Segment Start: DATA FOR ANALYSIS

(** ** Cutting the line at its commas *)

Definition step (a : Z) (e : entry) : Z := a + Z.of_nat (length (entry_text e)) + 1.
(** Where the parameters of a line at [a] start. *)
Fixpoint starts (a : Z) (es : list entry) : list Z :=
  match es with [] => [] | e :: es' => a :: starts (step a e) es' end.
(** Each parameter is a string of its own. *)
Fixpoint laid m (a : Z) (es : list entry) : Prop :=
  match es with [] => True | e :: es' => cstr m a (entry_text e) /\ laid m (step a e) es' end.

Definition line (es : list entry) : list Z := match es with [] => [] | e :: es' => command_line e es' end.
Fixpoint line_end (a : Z) (es : list entry) : Z := match es with [] => a | e :: es' => line_end (step a e) es' end.

Lemma line_cons e es : line (e :: es) = entry_text e ++ match es with [] => [] | _ => 44 :: line es end.
Proof. by destruct es. Qed.

Lemma line_end_le a es : a <= line_end a es.
Proof. revert a. induction es as [|e es IH]; intros a; cbn; [lia|]. specialize (IH (step a e)). unfold step in *. lia. Qed.

Lemma line_length a e es : line_end a (e :: es) = a + Z.of_nat (length (line (e :: es))) + 1.
Proof.
  revert a e. induction es as [|e' es IH]; intros a e.
  - cbn. unfold step. rewrite app_nil_r. lia.
  - rewrite line_cons. cbn [line_end]. change (line_end (step (step a e) e') es) with (line_end (step a e) (e' :: es)).
    rewrite IH. unfold step. rewrite length_app. cbn [length]. lia.
Qed.

Lemma laid_ext m m' a es :
  (forall x, a <= x < line_end a es -> rd8 m' x = rd8 m x) -> laid m a es -> laid m' a es.
Proof.
  revert a. induction es as [|e es IH]; intros a Hx; cbn [laid]; [done|]. intros [Hc Hl].
  pose proof (line_end_le (step a e) es) as Hle. cbn [line_end] in Hx. unfold step in *. split.
  - eapply cstr_ext; [|exact Hc]. intros x Hx'. apply Hx. lia.
  - apply IH; [|done]. intros x Hx'. apply Hx. lia.
Qed.

Lemma entry_text_word e : entry_ok e -> entry_text e <> [] /\ Forall (fun c => c <> 44) (entry_text e).
Proof.
  intros [[Hne Hk] Hv]. unfold entry_text. split; [destruct e.1; done|].
  apply Forall_app. split; [eapply Forall_impl; [exact Hk|by intros ? (_ & ? & _)]|].
  destruct e.2 as [v|]; [|constructor]. destruct Hv as [_ Hv]. constructor; [done|].
  eapply Forall_impl; [exact Hv|by intros ? (_ & ? & _)].
Qed.

Lemma line_count es : Forall entry_ok es -> (length es <= length (line es))%nat.
Proof.
  induction 1 as [|e es He _ IH]; [done|]. rewrite line_cons, length_app. destruct (entry_text_word e He) as [Hne _].
  destruct (entry_text e); [done|]. destruct es; cbn [length] in *; lia.
Qed.

Lemma owned_node o l xs b : list_rep o l xs -> b ∈ owned l xs -> is_Some (o !! b).
Proof.
  intros (Hl & Hs & _) [->|Hin]%elem_of_cons; [by eexists|]. destruct (dlseg_node _ _ _ _ _ Hs Hin). by eexists.
Qed.

(** What [split_loop] leaves: the parameters behind those already in the list. *)
Definition cut_line s o m lst xs a es l (s' : fstate A boot) k : Prop :=
  exists al' o' m' tk' ys, s' = mk s al' o' m' tk' l /\ store_ok k (Store al' o') /\
  list_rep o' lst (xs ++ ys) /\ ys.*2 = starts a es /\ laid m' a es /\
  (forall x, x < a \/ line_end a es <= x -> rd8 m' x = rd8 m x) /\ untouched (owned lst xs) o o' /\
  (forall b, b ∈ ys.*1 -> o !! b = None).

(** What follows a parameter on the line. *)
Definition tail_of (es : list entry) : list Z := match es with [] => [] | _ => 44 :: line es end.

Segment End: DATA FOR ANALYSIS

### EXERCISE DIRECTIONS
Return every line of the entries above that the string "Definition" appears in.

### WORKED SOLUTION
Definition step (a : Z) (e : entry) : Z := a + Z.of_nat (length (entry_text e)) + 1.
Definition line (es : list entry) : list Z := match es with [] => [] | e :: es' => command_line e es' end.
Definition cut_line s o m lst xs a es l (s' : fstate A boot) k : Prop :=
Definition tail_of (es : list entry) : list Z := match es with [] => [] | _ => 44 :: line es end.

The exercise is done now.